Починить связь. Починить операцию. Починить боевую организацию. Многое получалось легко, потому что он знал и умел лучше прочих. Другое у него получалось с трудом, а у всех остальных не получалось вообще. Год почти прошел, и он добился большего, чем добился бы тут кто угодно. Карл был почти счастлив. Оппозиционная группировка обгладывала невезучую корпорацию с краев и нацеливалась на центральный комплекс. Он знал этот мир изнутри, знал, как победить.

Рано или поздно Сфорца и все его окружение получат по заслугам. Не нужно торопиться. Карл много читал про таких, как он сам. Очень много. Мог бы сам написать книгу. Знал, что самое опасное в его случае - поступать, как хочется. Нужно помнить о том, что родился слишком импульсивным. Один раз он едва не взорвался - и едва не умер, второго раза не будет.

Это он осознал еще в клинике. А другое - позже. В том, что с ним произошло, было, на самом деле очень мало личного. Сфорца просто не требовались такие как Карл - независимые, со своими ценностями, со своими целями. Не только в компании - а вообще нигде. Но в компании - особенно. Ну разве стал бы Карл сидеть сложа руки, когда Сфорца со своими иезуитами взял на прицел университет? Нет, конечно. И не так сложно было догадаться. Так что не подвернись тот предлог - он забыл все детали, кроме своей ошибки с вином, при воспоминании о ней желудок до сих пор сводило судорогой, - нашлось бы что-то другое.

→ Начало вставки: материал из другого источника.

(* ===== verification/ElfRun.v ===== *)
(** * ElfRun: what a loaded program starts with and what its run reports
    ([lib/elf.cpp])

    The initial stack of both loaders, the page of the ELF image in the 32-bit
    one, and the sizes of the program's output.  The definitions are those of
    [Elf]. *)
From S2P Require Import Prelude Utils Timer Memory Elf.

Module ElfRun.
Import Utils Memory Elf.

#[local] Opaque for_pages.

(** ** Lemmas: pushes *)

Lemma zlen_encode d : zlen (encode_duckinfo d) = 112 /\ zlen (encode_duckinfo32 d) = 60.
Proof. split; reflexivity. Qed.

Lemma push_step bs r m : is_u64 r -> zlen bs <= r ->
  push bs (r, m) = (r - zlen bs, write_bytes m (r - zlen bs) bs).
Proof.
  intros Hr Hl. unfold push. pose proof (zlen_nonneg bs).
  by rewrite u64_small by (unfold is_u64 in *; lia).
Qed.

(** A sequence of pushes of [k]-byte words: the last one is at the lowest address. *)
Lemma push_words k ws r m :
  is_u64 r -> Z.of_nat k * zlen ws <= r ->
  let st := fold_left (λ st w, push (le_bytes k w) st) ws (r, m) in
  fst st = r - Z.of_nat k * zlen ws /\
  read_bytes (snd st) (fst st) (Z.of_nat k * zlen ws) = (rev ws ≫= le_bytes k) /\
  (forall x, x < fst st \/ r <= x -> snd st x = m x).
Proof.
  revert r m. induction ws as [|w ws IH]; intros r m Hr Hl.
  { change (zlen []) with 0 in *. rewrite Z.mul_0_r in *. cbn. split; [lia|]. split; [done|]. done. }
  assert (Ez : zlen (w :: ws) = zlen ws + 1) by (unfold zlen; cbn [length]; lia).
  pose proof (zlen_nonneg ws). rewrite Ez in *. cbn [fold_left].
  rewrite push_step by (rewrite ?zlen_le_bytes; done || nia). rewrite zlen_le_bytes.
  destruct (IH (r - Z.of_nat k) (write_bytes m (r - Z.of_nat k) (le_bytes k w))) as (F & R & O);
    [unfold is_u64 in *; nia|nia|].
  cbn zeta in F, R, O. set (st := fold_left _ ws _) in *. clearbody st. split; [rewrite F; lia|]. split.
  - assert (El : Z.of_nat (k * length ws) = Z.of_nat k * zlen ws) by (unfold zlen; lia).
    replace (Z.of_nat k * (zlen ws + 1)) with (Z.of_nat (k * length ws) + Z.of_nat k) by lia.
    rewrite read_bytes_app, El. rewrite R. rewrite F. cbn [rev]. rewrite bind_app. f_equal.
    replace (r - Z.of_nat k - Z.of_nat k * zlen ws + Z.of_nat k * zlen ws) with (r - Z.of_nat k) by lia.
    cbn [mbind list_bind]. rewrite app_nil_r.
    transitivity (read_bytes (write_bytes m (r - Z.of_nat k) (le_bytes k w)) (r - Z.of_nat k) (zlen (le_bytes k w)));
      [rewrite zlen_le_bytes|by rewrite read_write_bytes].
    apply read_bytes_ext. intros x Hx. apply O. lia.
  - intros x Hx. rewrite O by nia. apply write_bytes_outside. rewrite zlen_le_bytes. nia.
Qed.

(** ** The initial stacks *)

(** The auxiliary vector of the ABI, as type and value. *)
Definition auxv_pairs (h : Ehdr) (image random duckinfo_ptr : Z) : list (Z * Z) :=
  [(25, random); (23, 0); (14, 1000); (13, 1000); (12, 1000); (11, 1000); (16, 2); (16, 0xbfebfbff);
   (5, e_phnum h); (4, e_phentsize h); (9, e_entry h); (3, u64 (image + e_phoff h)); (7, image);
   (AT_DUCK, duckinfo_ptr); (6, PAGE_SIZE)].
Definition initial_words (auxv : list (Z * Z)) : list Z :=
  [0; 0; 0] ++ (auxv ≫= λ '(t, v), [t; v]) ++ [0].

(** The pushes of the 64-bit loader. *)
Lemma stack64_spec h l d m :
  4096 <= load_break l < 2 ^ 63 -> load_break l mod PAGE_SIZE = 0 ->
  let '(rsp, dip, m') := stack64 h l d m in
  rsp = load_break l - 384 /\ dip = load_break l - 112 /\
  read_bytes m' rsp 272 = (rev (auxv64 h dip (fst (l_image l)) (fst (l_random l))) ≫= le_bytes 8) /\
  read_bytes m' dip 112 = encode_duckinfo d /\
  forall x, x < rsp \/ load_break l <= x -> m' x = m x.
Proof.
  intros Hl Hm. unfold stack64. cbn zeta. set (lb := load_break l) in *.
  rewrite push_step by (rewrite ?(proj1 (zlen_encode d)); unfold is_u64; lia).
  change (zlen (encode_duckinfo d)) with 112. cbn [fst].
  set (ws := auxv64 _ _ _ _). set (m1 := write_bytes m _ _).
  destruct (push_words 8 ws (lb - 112) m1) as (F & R & O);
    [unfold is_u64; lia|change (zlen ws) with 34; lia|].
  change (fold_left (λ st w, push (le_bytes 8 w) st) ws (lb - 112, m1))
    with (fold_left pushq ws (lb - 112, m1)) in F, R, O. change (zlen ws) with 34 in *. cbn zeta in F, R, O.
  set (st := fold_left pushq ws _) in *. clearbody st. destruct st as [rsp m2]. cbn [fst snd] in *.
  assert (Ha : rsp mod 16 = 0).
  { rewrite F. unfold PAGE_SIZE in Hm. Z.to_euclidean_division_equations; lia. }
  unfold align16. rewrite Ha. cbn [Z.eqb negb]. conj_split; [lia|done|exact R| |].
  - rewrite (read_bytes_ext m2 m1) by (intros x Hx; apply O; lia). unfold m1.
    change 112 with (zlen (encode_duckinfo d)) at 3. apply read_write_bytes.
  - intros x Hx. rewrite O by lia. apply write_bytes_outside. change (zlen (encode_duckinfo d)) with 112. lia.
Qed.

(** The initial stack of a 64-bit program is the one its ABI asks for.  The stack
    pointer is 16-byte aligned and 384 bytes under the end of the program's memory;
    from it upwards stand, as 64-bit words, the argument count 0, the empty argument
    and environment lists, fifteen auxiliary entries and their terminator, then the
    [DuckInfo] that the entry [AT_DUCK] points to; no other byte of memory changes. *)
Theorem initial_stack64 h l d m :
  4096 <= load_break l < 2 ^ 63 -> load_break l mod PAGE_SIZE = 0 ->
  let '(rsp, dip, m') := stack64 h l d m in
  rsp = load_break l - 384 /\ rsp mod 16 = 0 /\ dip = rsp + 272 /\
  read_bytes m' rsp 272 =
    (initial_words (auxv_pairs h (fst (l_image l)) (fst (l_random l)) dip) ≫= le_bytes 8) /\
  read_bytes m' dip 112 = encode_duckinfo d /\
  forall x, x < rsp \/ load_break l <= x -> m' x = m x.
Proof.
  intros Hl Hm. pose proof (stack64_spec h l d m Hl Hm) as H. destruct (stack64 h l d m) as [[rsp dip] m'].
  destruct H as (-> & -> & R & D & O). conj_split; [done| |lia|exact R|done|exact O].
  unfold PAGE_SIZE in Hm. Z.to_euclidean_division_equations; lia.
Qed.

Lemma read_bytes_split m a x b y :
  0 <= x -> 0 <= y -> b = a + x -> read_bytes m a (x + y) = read_bytes m a x ++ read_bytes m b y.
Proof.
  intros Hx Hy ->. pose proof (read_bytes_app m a (Z.to_nat x) (Z.to_nat y)) as H.
  by rewrite !Z2Nat.id in H by done.
Qed.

Когда рвануло, Карл не пытался связаться ни с кем. Его слишком хорошо замазали. Не пытался. Но перебрался поближе к городу и стал очень внимателен. Скоро, очень скоро его начнут искать. Свои. Те, кто поймет, что он стал первой жертвой войны. А поймут они быстро.

Самым несправедливым он считал, что свои про него словно забыли. Надолго. Люди существа слабые, слабые и ведомые. Стадо. Идут за самым успешным, а определяют его по перьям. Да, у кое-кого перья на первый взгляд пышнее и ярче, но они слабаки. Оба. И хозяин, и его любимчик. У них слишком много уязвимых мест…

Когда дождь выгонял из воздуха кислород, а невидимое за тучами солнце нагревало этот жидкий воздух до невыносимой температуры, казалось, что тело перестает выжимать из себя пот ровно потому, что окружающее не вместит ни капли лишней влаги. Тогда он дремал в гамаке, накрыв лицо широкополой хлопковой панамой. Не спал, а дремал - и думал о двух слишком наглых попугаях, об их уязвимых точках и слабостях.

А мир вокруг смещался с насиженных мест.

И когда грянуло - грянуло быстро, как всегда и бывает с такими операциями. Всегда стараются не дать противнику шанса опомниться и ответить. Инспекция-заявление-шумиха… а на следующий день проректор Моран уже мертв и оказывается, оказывается, все последние годы управлял филиалом незаконно, ах как интересно. Только не всех можно поймать вчистую. И не у всех первое столкновение отбивает желание драться. Моран мертв… но зато ожил адрес, куда никто не писал несколько лет. Адрес, известный всего двоим.

Карл не удивился. Это было… совершенно неудивительно. Закономерно. Естественно. На кого еще мог по-настоящему рассчитывать человек, который знал его лучше прочих? На кого мог положиться?

Раньше он не выходил на связь, потому что просто не мог. Знал, что Карл переживет все, что случилось, переживет и справится, а иначе и смысла нет на него полагаться. Кому нужны слабаки? Что с ними можно делать - только закопать поглубже. Хотя, конечно, придет момент - и все вернется сторицей.

Когда я был один, когда я был забыт - разве ты был со мной? Ты отвернулся, испытывая. И ты будешь слаб, и я отвернусь…

Потом.

Он проснулся резко, полностью, как учили - рывком. Не потому что нужно, а потому что приятно. Прогнать по телу ледяную волну, ощутить ее сразу и везде, словно кошка, брошенная в прорубь. Здесь нет ни прорубей, ни кошек - разве что одичалые глубже в джунглях. Всех домашних сожрали. Остался только один. Воображаемый сам себе кот.